As Jackson alluded, the agency had hoped that limiting options earlier on would speed up the EIS process, but it appears the opposite may be the case as options that had been previously eliminated for South Federal Way are set to be added back in. In Fife, Sound Transit had boldly selected just one station option, but it turns out siting that within a federally designated floodplain was a pretty big gamble for that sole option.

Reaction to the news

Leaders in Pierce County expressed dismay at the news. “This incompetence has gone on far too long. [Sound Transit] needs to deliver on its promise to South Sound. No negotiation,” former Pierce County Councilmember Derek Young said in a tweet, adding the Pierce County Council should have a seat on the 18-member Sound Transit Board of Directors, which has the power of the purse and makes alignment decisions for the agency.

Pierce County has four seats on the Sound Transit Board. Pierce County Executive Bruce Dammeier is an automatic member by state statute and also appoints the other Pierce County members, just as the county executives in King and Snohomish Counties select their respective delegations. As a Republican, Dammeier has at times butted heads with his colleagues, who are overwhelmingly Democrats, and appeared more skeptical about the promise of light rail to shift transportation choices.

Young urged the board to offer “more direct oversight” and focus on delivering transit sooner regardless of technology, whether than rail or bus rapid transit or BRT: “I think prioritizing this connection and our BRT route over parking garages and unproductive stations would be a start.” Pierce Transit’s BRT plan for Pacific Highway is also facing major delays as well as dilution of scope, and the remainder of its BRT plan is in limbo.

Pierce County Councilmember Ryan Mello said the council will be sending a request to Sound Transit for expedited transit solutions in light of the delay. “I am deeply disappointed and frustrated these issues were not understood until now,” Mello said in a tweet.

Sound Transit tried to look at the positive, and Jackson told the Tacoma News Tribune that the delay was smart. “We’re never happy to delay projects,” Jackson reportedly said Monday. “But in this case, it’s the smart thing to do.”

The Tacoma segment

The agency projects the Tacoma Dome Link Extension project will cost $3.3 billion to build and add an additional 27,000 to 37,000 daily riders to the light rail system by 2040.

Sound Transit has not added new options for the Tacoma extension’s new stations, therefore not including those locations in its new survey. One station is at Portland Avenue, just across I-5 from the Puyallup’s Tribe’s Emerald Queen Casino and Hotel (not to be confused with the Emerald Queen Hotel and Casino, which is just south of the Fife station). The other is the eponymous Tacoma Dome Station.

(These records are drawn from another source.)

(** The events [matches] keeps, sorted with the comparison function, in
    the terms of the code: in ascending order of the hour the comparison
    function reads, events of equal hour in the order they have in the
    collection, when every event kept has such an hour. *)
Lemma sorted_matching_by_time this events :
  (forall obj, obj ∈ events -> same_date this obj -> has_hour obj) ->
  let v := sorted_by compare_startTime (List.filter (matches this) events) in
  v ≡ₚ filter (same_date this) events /\
  StronglySorted hour_le v /\
  forall k, filter (fun obj => time obj = Num k) v
            = filter (fun obj => time obj = Num k) (filter (same_date this) events).
Proof.
  intros Hhours. cbv zeta.
  set (matching := List.filter (CalendarDay.matches this) events).
  assert (Hm : matching = filter (same_date this) events).
  { apply List_filter_filter. intros; apply matches_same_date. }
  assert (Hok : Forall has_hour matching).
  { rewrite Hm. apply Forall_forall. intros obj Hin.
    apply list_elem_of_filter in Hin as [Hd Hin]. auto. }
  assert (Hok' : Forall has_hour (sorted_by compare_startTime matching)).
  { now rewrite (sorted_by_Permutation compare_startTime matching). }
  rewrite <- Hm. split; [apply sorted_by_Permutation|]. split.
  - apply StronglySorted_hour_le; [assumption|].
    apply (sorted_by_sorted _ hour has_hour compare_startTime_hour). assumption.
  - intros k.
    rewrite <- (List_filter_filter (fun a => hour a =? k) (fun obj => time obj = Num k)
                  (sorted_by compare_startTime matching)).
    + rewrite <- (List_filter_filter (fun a => hour a =? k) (fun obj => time obj = Num k)
                    matching).
      * apply (sorted_by_stable _ hour has_hour compare_startTime_hour). assumption.
      * intros x Hx. rewrite Forall_forall in Hok.
        rewrite (has_hour_time x (Hok x Hx)), Z.eqb_eq. split; congruence.
    + intros x Hx. rewrite Forall_forall in Hok'.
      rewrite (has_hour_time x (Hok' x Hx)), Z.eqb_eq. split; congruence.
Qed.

(** C9. [refreshEventList] leaves the shared collection as it was: the
    array the global refers to, and every other array there was, holds
    the same events in the same order after the call. *)
Theorem refreshEventList_preserves_collection g (h : store) this events :
  h !! g = Some events ->
  exists h' this',
    refreshEventList g h this = Some (h', this') /\
    h' !! g = Some events /\
    (forall l, is_Some (h !! l) -> h' !! l = h !! l) /\
    CalendarDay.eventList this' <> Some g.
Proof.
  intros Hg. eexists _, _. split; [apply (refreshEventList_eq g h this events Hg)|].
  assert (Hfresh : forall l, is_Some (h !! l) -> fresh (dom h) <> l).
  { intros l Hl Heq. apply elem_of_dom in Hl. rewrite <- Heq in Hl.
    now apply is_fresh in Hl. }
  split; [|split].
  - rewrite lookup_insert_ne; [assumption|]. apply Hfresh. now exists events.
  - intros l Hl. apply lookup_insert_ne. now apply Hfresh.
  - cbn. intros [= Heq]. apply (Hfresh g); [now exists events|assumption].
Qed.

(** The sample collection after the refresh of 1 January 2024. *)
Lemma refreshEventList_preserves_collection_witness :
  sample_store !! 1%positive = Some sample_collection /\
  exists h' this',
    refreshEventList 1%positive sample_store new_year = Some (h', this') /\
    h' !! 1%positive = Some sample_collection /\
    (forall l, is_Some (sample_store !! l) -> h' !! l = sample_store !! l) /\
    CalendarDay.eventList this' <> Some 1%positive.
Proof.
  assert (H1 : sample_store !! 1%positive = Some sample_collection) by reflexivity.
  split; [exact H1|].
  exact (refreshEventList_preserves_collection 1%positive sample_store new_year
           sample_collection H1).
Defined.

(** The day of 1 January 2024 shows the three events of that date, the
    two of 9 o'clock first and in the order of the collection; the
    collection is as before, and the view is another array. *)
Example refreshEventList_sample :
  (fun r => (view r.1 r.2, r.1 !! 1%positive, CalendarDay.eventList r.2))
    <$> refreshEventList 1%positive sample_store new_year
  = Some (Some [appointment 2 " 01-01-2024 " "09:00"; appointment 3 "01-01-2024" "09:45";
                appointment 1 "01-01-2024" "14:30"],
          Some sample_collection, Some 2%positive).
Proof. vm_compute. reflexivity. Qed.

(** A start time without an hour compares equal to every other, and the
    order is then no longer that of the hours read. *)
Example sorted_by_without_hour :
  sorted_by compare_startTime
    [appointment 1 "01-01-2024" "09:00"; appointment 2 "01-01-2024" "noon";
     appointment 3 "01-01-2024" "03:00"]
  = [appointment 1 "01-01-2024" "09:00"; appointment 2 "01-01-2024" "noon";
     appointment 3 "01-01-2024" "03:00"].
Proof. reflexivity. Qed.

Lemma in_all_ascii c : In c all_ascii.
Proof.
  unfold all_ascii. rewrite <- (ascii_nat_embedding c). apply in_map, in_seq.
  pose proof (nat_ascii_bounded c). lia.
Qed.

Lemma blank_isWhiteSpace c : isWhiteSpace c = blank c.
Proof.
  assert (H : forallb (fun c => Bool.eqb (isWhiteSpace c) (blank c)) all_ascii = true)
    by (vm_compute; reflexivity).
  rewrite forallb_forall in H. apply eqb_prop, H, in_all_ascii.
Qed.

Lemma trimStart_drop_blanks s :
  list_ascii_of_string (trimStart s) = drop_blanks (list_ascii_of_string s).
Proof.
  induction s as [|c s IH]; [reflexivity|].
  cbn [trimStart list_ascii_of_string drop_blanks]. rewrite blank_isWhiteSpace.
  destruct (blank c); [exact IH|reflexivity].
Qed.

(** [trim] strips the blanks at the two ends. *)
Lemma trim_strip s : trim s = strip s.
Proof.
  unfold trim, trimEnd, reverse_string, strip.
  now rewrite trimStart_drop_blanks, list_ascii_of_string_of_list_ascii,
    trimStart_drop_blanks.
Qed.

Lemma same_date_same_key this obj : same_date this obj <-> same_key this obj.
Proof. unfold same_date, same_key. now rewrite !trim_strip. Qed.

Lemma parseInt_two a b :
  parseInt (String a (String b EmptyString))
  = match hour_prefix (String a (String b EmptyString)) with
    | Some k => Num k
    | None => NaN
    end.
Proof.
  assert (H : forallb (fun a => forallb (fun b =>
              match parseInt (String a (String b EmptyString)),
                    hour_prefix (String a (String b EmptyString)) with
              | Num x, Some y => x =? y
              | NaN, None => true
              | _, _ => false
              end) all_ascii) all_ascii = true) by (vm_compute; reflexivity).
  rewrite forallb_forall in H. specialize (H a (in_all_ascii a)).
  rewrite forallb_forall in H. specialize (H b (in_all_ascii b)).
  destruct (parseInt _) as [|x], (hour_prefix _) as [y|]; try discriminate;
    [reflexivity|]. apply Z.eqb_eq in H. now subst.
Qed.

Lemma parseInt_one a :
  parseInt (String a EmptyString)
  = match hour_prefix (String a EmptyString) with
    | Some k => Num k
    | None => NaN
    end.
Proof.
  assert (H : forallb (fun a =>
              match parseInt (String a EmptyString),
                    hour_prefix (String a EmptyString) with
              | Num x, Some y => x =? y
              | NaN, None => true
              | _, _ => false
              end) all_ascii = true) by (vm_compute; reflexivity).
  rewrite forallb_forall in H. specialize (H a (in_all_ascii a)).
  destruct (parseInt _) as [|x], (hour_prefix _) as [y|]; try discriminate;
    [reflexivity|]. apply Z.eqb_eq in H. now subst.
Qed.

(** The hour the comparison function reads is the integer the first two
    characters of the start time read as. *)
Lemma time_hour_prefix obj :
  time obj = match hour_prefix (CalendarEvent.startTime obj) with
             | Some k => Num k
             | None => NaN
             end.
Proof.
  unfold time, slice_0_2. destruct (CalendarEvent.startTime obj) as [|a [|b rest]].
  - reflexivity.
  - apply parseInt_one.
  - replace (substring 0 2 (String a (String b rest)))
      with (String a (String b EmptyString)) by (destruct rest; reflexivity).
    change (hour_prefix (String a (String b rest)))
      with (hour_prefix (String a (String b EmptyString))).
    apply parseInt_two.
Qed.

Lemma time_Num obj k :
  time obj = Num k <-> hour_prefix (CalendarEvent.startTime obj) = Some k.
Proof.
  rewrite time_hour_prefix. destruct (hour_prefix _); split; congruence.
Qed.

Lemma has_hour_prefix obj :
  has_hour obj <-> is_Some (hour_prefix (CalendarEvent.startTime obj)).
Proof.
  unfold has_hour. rewrite time_hour_prefix.
  destruct (hour_prefix _) as [k|]; split.
  - intros _. now exists k.
  - discriminate.
  - congruence.
  - intros [k Hk]. discriminate.
Qed.

Lemma hour_le_ordered a b : hour_le a b <-> hour_ordered a b.
Proof.
  unfold hour_le, hour_ordered. split; intros (x & y & Hx & Hy & Hle); exists x, y.
  - apply time_Num in Hx, Hy. auto.
  - apply time_Num in Hx, Hy. auto.
Qed.

Lemma StronglySorted_iff {A} (R R' : A -> A -> Prop) (l : list A) :
  (forall a b, R a b <-> R' a b) -> StronglySorted R l -> StronglySorted R' l.
Proof.
  intros HR. induction 1 as [|a l Hs IH Hall]; constructor; [assumption|].
  eapply Forall_impl; [exact Hall|]. intros b. apply HR.
Qed.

Since no changes are planned, what Stephen Fesler wrote in 2020 still stands. “The preferred Portland Avenue station location would be elevated just east of Portland Ave E and north of E 26th St. An alternative station location is under consideration just north and west of the location that would span Portland Ave E. Sound Transit is looking at an option to provide better pedestrian access to the station via a pedestrian bridge over I-5. There is no funding attached to this project element yet, but it is an option that could be included if deemed valuable and an access priority. Separately, the transit agency is working with the state’s transportation department to allow future widening of pedestrian facilities under I-5.”

For the Tacoma Dome Station, the preferred alternative includes an elevated station situated on E 25th Street between D Street and G Street. “The station would be hemmed in by the Tacoma Dome Sounder station and parking garage/transit center,” Fesler noted. “The station refinements identified by Sound Transit include a possible pedestrian and bike bridge over the Sounder and Amtrak railways, a pedestrian and bike bridge connecting the Tacoma Dome parking garage, and adjustment of the E 26th St station location eastward to span D St.”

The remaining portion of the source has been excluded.